Dosing of zuranolone
Available in 20 mg, 25 mg, and 30 mg capsules
Administer with fat-containing food. Recommended dosage is 50 mg PO HS x 14 days. Reduce dose to 30 mg for severe hepatic or moderate/severe renal impairment. Avoid use in end stage renal disease (ESRD). No driving for 12 hours post dose. See CYP3A4 interactions.
❖ Sedation / CNS depression
❖ CYP3A4 substrate (fish)
● Use 30 mg with a strong 3A4 inHibitors
● Avoid concomitant use with a strong 3A4 inDucer (because zuranolone levels will be too low)
Zuranolone interaction mnemonic:
The fishy 3A4 mnemonic framework is explained here.
Now about brexanolone (ZULRESSO)
Generic name: brexanolone
Trade name: Zulresso
Pronunciation: brex AN oh lone / zul RESS o
Mascot / mnemonic phrase: “Zulu resigns (to) Brex (feed) alone”

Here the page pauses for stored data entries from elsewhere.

(** * Chain event ingestion and checkpointing engine

    A shallow embedding of the two chain-watching scripts of the repository,
    [egg_premium.js] (the ERC-721 monitor, module [Egg]) and
    [items_erc1155_monitor.js] (the ERC-1155 monitor, module [Items]), and the
    properties of their range scheduling, filtering, deduplication and
    checkpointing.

    Conventions of the embedding:
    - block heights, checkpoints and the integer configuration values are JS
      numbers holding integers: [Z];
    - token identifiers and amounts are [uint256] values delivered as BigInt:
      [N], rendered by [toString] in decimal;
    - addresses and hashes are [string]s; [toLowerCase] is modelled on ASCII,
      which is all a hexadecimal address or hash contains;
    - a value that can be [undefined] is an [option];
    - an [async] function is a state-passing computation [Run W A] over the
      world [W] (the two JSON files, the poller's closure variable and the
      log of chain queries), which returns a value, throws, or runs out of
      fuel in one of the two scanning loops;
    - the calls that can fail are those to the chain client
      ([getBlockNumber], [queryFilter], [getBlock]); reading a JSON file
      falls back to its default as [loadJson] does, and writing one
      succeeds;
    - the event loop that runs the ticks is a step relation (module
      [Timer]).

    The definitions come first: the scheduler, the computations, the part
    the two scripts share, each script, the timer, and the notions and
    scenarios the properties are stated with. The facts follow, and the
    theorems C1 to C10 among them. *)

From Stdlib Require Import Ascii.
From stdpp Require Import gmap strings list pretty sorting.

Open Scope Z_scope.

(** ** Strings *)

Definition ascii_toLowerCase (c : ascii) : ascii :=
  let n := N_of_ascii c in
  if bool_decide (65 ≤ n ∧ n ≤ 90)%N then ascii_of_N (n + 32) else c.

Fixpoint toLowerCase (s : string) : string :=
  match s with
  | EmptyString => EmptyString
  | String c s' => String (ascii_toLowerCase c) (toLowerCase s')
  end.

(** Two addresses that differ at most in the case of their letters. *)
Definition same_address (a b : string) : Prop := toLowerCase a = toLowerCase b.

(** BigInt [toString()]. *)
Definition toString (n : N) : string := pretty n.

Global Arguments toString : simpl never.

(** [x || ""] for a string that may be [undefined]. *)
Definition orEmpty (o : option string) : string := default "" o.

(** ** Scan ranges and the range scheduler *)

Record ScanRange := { range_start : Z; range_end : Z }.

(** The heights a range stands for, both ends included. *)
Definition heights (r : ScanRange) : list Z :=
  seqZ (range_start r) (range_end r - range_start r + 1).

(** The ranges of the backfill loop of [scanHistorical]:
    [for (let start = fromBlock; start <= latest; start += CHUNK + 1)
       { const end = Math.min(latest, start + CHUNK); ... }].
    One unit of fuel pays for one iteration; [None] when the fuel runs out
    with the loop condition still true. *)
Fixpoint chunks (fuel : nat) (start latest CHUNK : Z) : option (list ScanRange) :=
  if bool_decide (start ≤ latest) then
    match fuel with
    | O => None
    | S fuel' =>
        let end_ := Z.min latest (start + CHUNK) in
        rest ← chunks fuel' (start + (CHUNK + 1)) latest CHUNK;
        Some ({| range_start := start; range_end := end_ |} :: rest)
    end
  else Some [].

(** The ranges of the poll loop of [tick]:
    [while (cursor <= safeHead)
       { const sliceEnd = Math.min(cursor + CHUNK, safeHead); ...;
         cursor = sliceEnd + 1; }]. *)
Fixpoint slices (fuel : nat) (cursor safeHead CHUNK : Z) : option (list ScanRange) :=
  if bool_decide (cursor ≤ safeHead) then
    match fuel with
    | O => None
    | S fuel' =>
        let sliceEnd := Z.min (cursor + CHUNK) safeHead in
        rest ← slices fuel' (sliceEnd + 1) safeHead CHUNK;
        Some ({| range_start := cursor; range_end := sliceEnd |} :: rest)
    end
  else Some [].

Mechanism: Same as zuranolone
FDA approved for: Same as zuranolone
Brexanolone was the first medication FDA-approved for postpartum depression, (2019). Brexanolone is structurally identical to allopregnanolone (“all pregnant and alone”), an endogenous neurosteroid made from progesterone that is increased during pregnancy.
Brexanolone costs $34,000, not including the cost of hospitalization, and must be given as an IV infusion over 60 hours!
Dosing of brexanolone
Given intravenously over 60 hours; Start 30 mcg/kg/hr for 4 hours, then 60 mcg/kg/hr for 20 hours then 90 mcg/kg/hr for 28 hours, then 60 mcg/kg/hr for 4 hours, then 30 mcg/kg/hr for 4 hours = 60 hours total
Unlike zuranolone, brexanolone is not a sensitive substrate. The label does not advise dose adjustment of brexanolone with concomitant CYP3A4 inhibitors or inducers. In Cafer's Psychopharmacology, brexanolone was represented "in a bubble" to indicate lack of relevant kinetic interactions. In the 2nd edition of the book, brexanolone will not be shown in a bubble because the mascot is essentially the same as for zuranolone, which we need to remember as a fish (CYP3A4 substrate).